Saved entries
┄┄┄┄┄┄┄┄┄┄┄┄┄┄┄┄┄┄┄┄

(** ** Simulated collaborators *)

(** A channel whose every read yields [prompt]; the world is the list of
    what was written. *)
Definition prompt_device (prompt : string) : Handler (list string) :=
  fun c w =>
    match c return (Exn + ret_type c) * list string with
    | write_channel d => (inr tt, w ++ [d])
    | read_until_pattern _ => (inr prompt, w)
    | _ => (inl (External "ReadTimeout" ""), w)
    end.

(** An Endace probe.  [locked]: entering configuration mode is answered by
    the warning; [pending]: the warning is waiting for its answer; [obeys]:
    the answer YES is honoured. *)
Record Probe := mkProbe {
  in_config : bool;
  locked : bool;
  pending : bool;
  obeys : bool
}.

Definition warning_text : string :=
  "Type 'YES' to enter configuration mode anyway: ".

Definition probe_device : Handler Probe :=
  fun c w =>
    match c return (Exn + ret_type c) * Probe with
    | super_check_config_mode _ _ => (inr (in_config w), w)
    | send_command_timing s _ _ =>
        if String.eqb s "YES" then
          if pending w
          then (inr (OutStr "YES"), mkProbe (obeys w) (locked w) false (obeys w))
          else (inr (OutStr "% Unrecognized command"), w)
        else if locked w
        then (inr (OutStr warning_text), mkProbe false true true (obeys w))
        else (inr (OutStr "(config) # "), mkProbe true false false (obeys w))
    | super_enable _ _ _ _ => (inr "# ", w)
    | super_save_config _ _ _ => (inr "saved", w)
    | _ => (inl (External "ReadTimeout" ""), w)
    end.

(** An Arista switch answering [verify /md5]; the world counts the commands
    received. *)
Definition flash_device (digest : string) : Handler nat :=
  fun c w =>
    match c return (Exn + ret_type c) * nat with
    | send_command s _ => (inr (OutStr (s +:+ " = " +:+ digest)), S w)
    | process_md5 _ => (inr digest, w)
    | _ => (inl (External "ReadTimeout" ""), w)
    end.

(** ** The other methods of the two files

    These reach collaborators that the methods above do not: the session
    set-up steps, [send_command] with an [expect_string], the Unix helpers of
    the file transfer, and the inherited [exit_config_mode]. *)

Inductive SessionCall :=
| set_terminal_width (command pattern : option string)
| disable_paging (command : option string) (cmd_verify : option bool)
    (pattern : option string)
| set_base_prompt
| _test_channel_read
| send_command_expect (command_string expect_string : string)
| super_exit_config_mode (exit_config pattern : string)
| _remote_space_available_unix (search_pattern : string)
| _check_file_exists_unix (remote_cmd : string)
| _remote_file_size_unix (remote_cmd : string) (remote_file : option string).

Definition session_ret (c : SessionCall) : Type :=
  match c with
  | set_terminal_width _ _ => string
  | disable_paging _ _ _ => string
  | set_base_prompt => string
  | _test_channel_read => string
  | send_command_expect _ _ => CmdOutput
  | super_exit_config_mode _ _ => string
  | _remote_space_available_unix _ => Z
  | _check_file_exists_unix _ => bool
  | _remote_file_size_unix _ _ => Z
  end.

Inductive SProg (A : Type) : Type :=
| SRet (a : A)
| SRaise (e : Exn)
| SDo (c : SessionCall) (k : session_ret c -> SProg A).

Arguments SRet {A} a.
Arguments SRaise {A} e.
Arguments SDo {A} c k.

Fixpoint sbind {A B : Type} (p : SProg A) (f : A -> SProg B) : SProg B :=
  match p with
  | SRet a => f a
  | SRaise e => SRaise e
  | SDo c k => SDo c (fun r => sbind (k r) f)
  end.

Definition scall (c : SessionCall) : SProg (session_ret c) := SDo c SRet.

#[export] Instance sprog_ret : MRet SProg := @SRet.
#[export] Instance sprog_bind : MBind SProg := fun A B f p => sbind p f.
#[export] Instance sprog_throw : MThrow Exn SProg := @SRaise.

Inductive SEvent :=
| SEv (c : SessionCall) (r : Exn + session_ret c).

Definition sev_call (e : SEvent) : SessionCall :=
  match e with SEv c _ => c end.

(** The call raised. *)
Definition sev_failed (e : SEvent) : bool :=
  match e with
  | SEv _ (inl _) => true
  | SEv _ (inr _) => false
  end.

Definition SHandler (W : Type) : Type :=
  forall c : SessionCall, W -> (Exn + session_ret c) * W.

Record SOutcome (W A : Type) : Type := mkSOutcome {
  sresult : Exn + A;
  sworld : W;
  strace : list SEvent
}.

Arguments mkSOutcome {W A} sresult sworld strace.
Arguments sresult {W A} s.
Arguments sworld {W A} s.
Arguments strace {W A} s.
(** Lines 265-325. *)
Definition enforce_allrounders (xi_df remaining : list PlayerRow)
    : list PlayerRow * list PlayerRow :=
  let c := _recompute_counts xi_df in
  if (bowlers c =? MIN_SPECIAL_BOWLERS)
     && (allrounders c <? MIN_ALLROUNDERS_IF_4)
  then add_allrounders (Z.to_nat (MIN_ALLROUNDERS_IF_4 - allrounders c))
         xi_df remaining
  else (xi_df, remaining).

(** Lines 328-367. *)
Definition ensure_keeper (df_team xi_df remaining : list PlayerRow)
    : list PlayerRow * list PlayerRow :=
  let c := _recompute_counts xi_df in
  if keepers c =? 0 then
    match by_score_desc (filter is_keeper df_team) with
    | [] => (xi_df, remaining)
    | best_keeper :: _ =>
        if name_in (Player best_keeper) (map Player xi_df)
        then (xi_df, remaining)
        else
          let candidates_out :=
            by_score_asc (filter (fun p => negb (is_keeper p)) xi_df) in
          match find (fun out_row => keeps_cap (overseas c) out_row best_keeper)
                  candidates_out with
          | Some out_row =>
              (swap_xi xi_df out_row best_keeper,
               swap_remaining remaining out_row best_keeper)
          | None => (xi_df, remaining)
          end
    end
  else (xi_df, remaining).
Lemma input_untouched_witness :
  heap Demo.w0 !! 0 = Some Demo.img3 /\
  heap (convert Hsv2gray 0 Demo.w0).2 !! 0 = Some Demo.img3.
Proof.
  split; [reflexivity|].
  exact (proj1 (input_untouched Hsv2gray 0 Demo.w0 Demo.img3 eq_refl)).
Defined.

Lemma deterministic_witness :
  heap Demo.w0 !! 0 = Some Demo.img3 /\
  outcome (convert Hsv2rgb 0 (convert Hsv2rgb 0 Demo.w0).2) =
  outcome (convert Hsv2rgb 0 Demo.w0).
Proof.
  split; [reflexivity|].
  exact (proj1 (deterministic Hsv2rgb 0 Demo.w0 Demo.img3 eq_refl)).
Defined.

Lemma message_names_conversion_witness :
  Hsv2gray <> Hls2hsv /\
  heap Demo.w0 !! 1 = Some Demo.img2 /\
  ~ admissible (shape (arr Demo.img2)) /\
  convert Hsv2gray 1 Demo.w0 =
  (inl (ValueError "Tensor of shape 3 expected. Found shape 2. This function converts a HSV Tensor to its Grayscale counterpart"),
   Demo.w0).
Proof.
  assert (Hne : Hsv2gray <> Hls2hsv) by discriminate.
  assert (Hbad : ~ admissible (shape (arr Demo.img2)))
    by (intros [Hlen _]; cbn in Hlen; lia).
  split; [exact Hne|]. split; [reflexivity|]. split; [exact Hbad|].
  exact (message_names_conversion Hsv2gray 1 Demo.w0 Demo.img2 Hne eq_refl Hbad).
Defined.

Lemma wrong_channels_message_witness :
  exists rest : string,
    convert Hls2rgb 0
      (mk_world [mk_object (mk_ndarray [2; 2; 4] uint8 []) None] []) =
    (inl (ValueError ("Tensor of shape 3 expected. Found shape 3" ++ rest)%string),
     mk_world [mk_object (mk_ndarray [2; 2; 4] uint8 []) None] []).
Proof.
  apply (wrong_channels_message Hls2rgb 0
           (mk_world [mk_object (mk_ndarray [2; 2; 4] uint8 []) None] [])
           (mk_object (mk_ndarray [2; 2; 4] uint8 []) None)).
  - reflexivity.
  - reflexivity.
  - cbn. intros Heq. injection Heq as Heq. lia.
Defined.

Lemma native_error_propagates_witness :
  heap Demo.w0 !! 3 = Some Demo.img0 /\
  admissible (shape (arr Demo.img0)) /\
  convert Hsv2rgb 3 Demo.w0 =
  (inl (OtherError "cv2.error: empty source"),
   mk_world (heap Demo.w0) [CvtColor 3 55]).
Proof.
  assert (Hadm : admissible (shape (arr Demo.img0))) by (split; reflexivity).
  split; [reflexivity|]. split; [exact Hadm|].
  exact (native_error_propagates Hsv2rgb 3 Demo.w0 Demo.img0 _ eq_refl Hadm eq_refl).
Defined.

Lemma second_hop_error_propagates_witness :
  heap Demo.w0 !! 0 = Some Demo.img3 /\
  admissible (shape (arr Demo.img3)) /\
  exists w', hsv2hls (H := Demo.refusing) 0 Demo.w0 =
             (inl (OtherError "bgr2hls failed"), w') /\
             calls w' = [CvtColor 0 54; ToTensor 4 "bgr"; Bgr2hls 5].
Proof.
  assert (Hadm : admissible (shape (arr Demo.img3))) by (split; reflexivity).
  split; [reflexivity|]. split; [exact Hadm|].
  eexists. split.
  - exact (second_hop_error_propagates (H := Demo.refusing) Hsv2hls 0 Demo.w0
             Demo.img3 _ _ eq_refl eq_refl Hadm eq_refl eq_refl).
  - reflexivity.
Defined.

Lemma exceptions_classified_witness :
  heap Demo.w0 !! 2 = Some Demo.img64 /\
  admissible (shape (arr Demo.img64)) /\
  cvtColor_fn (arr Demo.img64) (cvt_code Hls2lab) =
  inl (OtherError "cv2.error: unsupported depth").
Proof.
  split; [reflexivity|].
  assert (Hrun : convert Hls2lab 2 Demo.w0 =
                 (inl (OtherError "cv2.error: unsupported depth"),
                  mk_world (heap Demo.w0) [CvtColor 2 60]))
    by (vm_compute; reflexivity).
  destruct (exceptions_classified Hls2lab 2 Demo.w0
              (mk_world (heap Demo.w0) [CvtColor 2 60]) Demo.img64
              (OtherError "cv2.error: unsupported depth") eq_refl Hrun)
    as [[Hn _] | [[Hadm He] | (Hadm & _ & a & Ha & _)]].
  - exfalso. apply Hn. split; reflexivity.
  - split; [exact Hadm | exact He].
  - discriminate Ha.
Defined.

Lemma returns_iff_witness :
  heap Demo.w0 !! 0 = Some Demo.img3 /\
  exists r w', convert Hls2hsv 0 Demo.w0 = (inr r, w').
Proof.
  split; [reflexivity|].
  apply (returns_iff Hls2hsv 0 Demo.w0 Demo.img3 eq_refl).
  split; [split; reflexivity|].
  eexists. split; [reflexivity|]. intros _. eexists. reflexivity.
Defined.

Lemma result_value_witness :
  heap Demo.w0 !! 0 = Some Demo.img3 /\
  exists a, cvtColor_fn (arr Demo.img3) HLS2RGB = inr a /\
            heap (convert Hls2rgb 0 Demo.w0).2 !! 5 = Some (mk_object a (Some "rgb"%string)).
Proof.
  split; [reflexivity|].
  assert (Hrun : convert Hls2rgb 0 Demo.w0 = (inr 5, (convert Hls2rgb 0 Demo.w0).2))
    by (vm_compute; reflexivity).
  exact (result_value Hls2rgb 0 Demo.w0 (convert Hls2rgb 0 Demo.w0).2 Demo.img3 5
           eq_refl Hrun).
Defined.

Lemma colour_result_passes_every_gate_witness :
  shape_contract /\
  heap Demo.w0 !! 0 = Some Demo.img3 /\
  destination Hls2hsv <> "gray"%string /\
  ~ shape_rejected (convert Hsv2hls 7 (convert Hls2hsv 0 Demo.w0).2)
      (convert Hls2hsv 0 Demo.w0).2.
Proof.
  assert (Hd : destination Hls2hsv <> "gray"%string) by discriminate.
  assert (Hrun : convert Hls2hsv 0 Demo.w0 = (inr 7, (convert Hls2hsv 0 Demo.w0).2))
    by (vm_compute; reflexivity).
  split; [exact demo_shape_contract|]. split; [reflexivity|]. split; [exact Hd|].
  exact (colour_result_passes_every_gate Hls2hsv Hsv2hls 0 Demo.w0
           (convert Hls2hsv 0 Demo.w0).2 Demo.img3 7
           demo_shape_contract eq_refl Hd Hrun).
Defined.
Inductive Promise (A : Type) :=
| Resolved (value : A)
| Rejected (reason : JsError).
Arguments Resolved {A} value.
Arguments Rejected {A} reason.

Definition fails {A} (c : Completion A) : Prop := exists e, c = Throw e.
Definition rejects {A} (p : Promise A) : Prop := exists e, p = Rejected e.

(** ** State updates ([{ ...prev, field: value }]) *)

Definition with_recordedChunks (v : list Blob) (prev : AudioBufferState) :=
  {| isBuffering := isBuffering prev; bufferSize := bufferSize prev;
     currentBuffer := currentBuffer prev;
     bufferStartTime := bufferStartTime prev;
     isTriggered := isTriggered prev; triggerTime := triggerTime prev;
     isRemembering := isRemembering prev;
     rememberingStartTime := rememberingStartTime prev;
     recordedChunks := v |}.

Definition with_currentBuffer (v : list Blob) (prev : AudioBufferState) :=
  {| isBuffering := isBuffering prev; bufferSize := bufferSize prev;
     currentBuffer := v;
     bufferStartTime := bufferStartTime prev;
     isTriggered := isTriggered prev; triggerTime := triggerTime prev;
     isRemembering := isRemembering prev;
     rememberingStartTime := rememberingStartTime prev;
     recordedChunks := recordedChunks prev |}.

Definition with_bufferSize (v : Z) (prev : AudioBufferState) :=
  {| isBuffering := isBuffering prev; bufferSize := v;
     currentBuffer := currentBuffer prev;
     bufferStartTime := bufferStartTime prev;
     isTriggered := isTriggered prev; triggerTime := triggerTime prev;
     isRemembering := isRemembering prev;
     rememberingStartTime := rememberingStartTime prev;
     recordedChunks := recordedChunks prev |}.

┄┄┄┄┄┄┄┄┄┄┄┄┄┄┄┄┄┄┄┄

● WORK ORDER:
Looking at the records above, which lines contain "false"? Copy those lines.

● SOLUTION TO THIS PROBLEM:
          then (inr (OutStr "YES"), mkProbe (obeys w) (locked w) false (obeys w))
        then (inr (OutStr warning_text), mkProbe false true true (obeys w))
        else (inr (OutStr "(config) # "), mkProbe true false false (obeys w))
  | SEv _ (inr _) => false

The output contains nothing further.